[Start of section]

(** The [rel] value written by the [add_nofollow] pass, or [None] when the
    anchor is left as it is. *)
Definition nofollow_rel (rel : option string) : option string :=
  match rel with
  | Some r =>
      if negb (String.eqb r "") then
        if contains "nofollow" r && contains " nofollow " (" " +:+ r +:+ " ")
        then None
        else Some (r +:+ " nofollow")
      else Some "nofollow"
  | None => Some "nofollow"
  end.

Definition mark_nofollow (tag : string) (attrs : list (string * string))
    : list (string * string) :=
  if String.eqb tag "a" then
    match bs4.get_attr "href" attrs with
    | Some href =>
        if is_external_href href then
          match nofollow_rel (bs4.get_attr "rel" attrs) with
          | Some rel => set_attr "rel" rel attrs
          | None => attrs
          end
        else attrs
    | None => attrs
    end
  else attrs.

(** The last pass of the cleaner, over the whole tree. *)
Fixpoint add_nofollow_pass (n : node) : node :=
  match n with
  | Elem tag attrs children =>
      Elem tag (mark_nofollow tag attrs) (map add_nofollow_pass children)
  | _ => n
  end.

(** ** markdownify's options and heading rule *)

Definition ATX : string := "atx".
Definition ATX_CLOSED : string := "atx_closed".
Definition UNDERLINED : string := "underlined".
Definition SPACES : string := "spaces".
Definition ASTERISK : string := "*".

[End of section]

— Directions —
An exact repetition of the material above is required, from its first line through the line holding "else attrs.", with nothing added.

— Output for this exercise —
(** The [rel] value written by the [add_nofollow] pass, or [None] when the
    anchor is left as it is. *)
Definition nofollow_rel (rel : option string) : option string :=
  match rel with
  | Some r =>
      if negb (String.eqb r "") then
        if contains "nofollow" r && contains " nofollow " (" " +:+ r +:+ " ")
        then None
        else Some (r +:+ " nofollow")
      else Some "nofollow"
  | None => Some "nofollow"
  end.

Definition mark_nofollow (tag : string) (attrs : list (string * string))
    : list (string * string) :=
  if String.eqb tag "a" then
    match bs4.get_attr "href" attrs with
    | Some href =>
        if is_external_href href then
          match nofollow_rel (bs4.get_attr "rel" attrs) with
          | Some rel => set_attr "rel" rel attrs
          | None => attrs
          end
        else attrs
    | None => attrs
    end
  else attrs.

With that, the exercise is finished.